Bundesregierung einigt sich auf 2-Säulen-Modell für Anbau und Vertrieb
Die Bundesregierung hat sich nach Gesprächen mit der EU-Kommission auf ein Modell zur Legalisierung von Cannabis geeinigt. Das Modell besteht aus zwei Säulen: dem privaten und gemeinschaftlichen Eigenanbau sowie einem regionalen Modellvorhaben mit kommerziellen Lieferketten.

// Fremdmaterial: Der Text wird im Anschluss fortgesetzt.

(** * deepl-go: a client of the DeepL translation API

    A shallow embedding of [deepl.go] (package [deepl]) and of the older
    variant of [TranslateSentence] that the repository also carries.

    Go values are modelled as follows.
    - [string] is a Go string (a sequence of bytes); [list byte] is [[]byte].
    - A pair [(option T * option error)] is a Go result made of a pointer to
      a [T] and an error: [None] on the left is the nil pointer, [None] on
      the right the nil error.
    - [xerrors] values keep the format string of the call that built them.
    - The functions of the Go standard library that work on text
      (the JSON scanner, [url.Parse], [path.Join], the query codec,
      [URL.String], [http.NewRequest]) are the fields of [GoRuntime]; the
      development is parametric in them, and [std] is a reference
      implementation used to run the examples. *)

From Stdlib Require Import ZArith String Ascii List Bool.
From Stdlib.Strings Require Import Byte.
From stdpp Require Import base option gmap strings list sorting.

Set Warnings "-register-all".

Local Open Scope string_scope.
Local Open Scope Z_scope.
(** * Verification of the ai-pathfinder search engine

    A shallow embedding of [js/algorithms.js] (the [PriorityQueue] binary
    heap and the five strategies of [SearchAlgorithms]) and of the query
    surface of [Graph], followed by the properties stated about them.

    Conventions of the embedding:
    - JavaScript numbers that the engine computes with (edge costs,
      heuristic values, priorities, accumulated costs) are integers [Z];
      the code holds them in doubles, which add integers without
      rounding as long as the magnitudes stay within [2 ^ 53]: the
      theorems that conclude about the value of a cost on an arbitrary
      graph assume [small_numbers], which keeps every sum in that range;
    - a [Map] with string keys is a [gmap string _], a [Set] a [gset string];
    - a JavaScript array is a [list]; [a[i]] is [a !! i], [a[i] = v] is
      [<[i:=v]> a], [a.push(v)] is [a ++ [v]];
    - reading a property of [undefined] or [null] raises a [TypeError]:
      the heap operations return [None] in that case and the strategies
      return [Fail TypeError];
    - [while] loops whose bound is not syntactic take a [fuel] argument and
      return [OutOfFuel] when it is exhausted;
    - [performance.now()] and the [timeTaken] field are not modelled. *)

From Equations Require Import Equations.
From stdpp Require Import gmap strings list fin_maps sorting.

Im ersten Schritt sollen der Anbau von Cannabis in nicht gewinnorientierten Vereinigungen und der private Eigenanbau bundesweit ermöglicht werden. Im Rahmen des regionalen Modellvorhabens werden lizenzierte Fachgeschäfte eingerichtet, in denen Cannabis an Erwachsene abgegeben werden kann. Das Modellvorhaben dient dazu, die Auswirkungen einer kommerziellen Lieferkette auf den Gesundheits- und Jugendschutz sowie den Schwarzmarkt wissenschaftlich zu untersuchen. Die genauen Rahmenbedingungen, wie Mengenbeschränkungen, Qualitätssicherung und Jugendschutz, werden in einem Gesetzentwurf festgelegt. Die Umsetzung des Modells erfolgt unter Berücksichtigung der EU- und völkerrechtlichen Grenzen. Die Bundesregierung strebt eine enge und transparente Abstimmung mit den europäischen Partnern an und wird eine Stellungnahme abgeben, um das Vorhaben mit den Übereinkommen der Vereinten Nationen zu vereinbaren. Parallel dazu setzt die Bundesregierung ihre Bemühungen fort, für ihre Ansätze bei den europäischen Partnern zu werben. Das Modellvorhaben wird wissenschaftlich begleitet und evaluiert, und die Erkenntnisse werden der EU-Kommission zur Verfügung gestellt.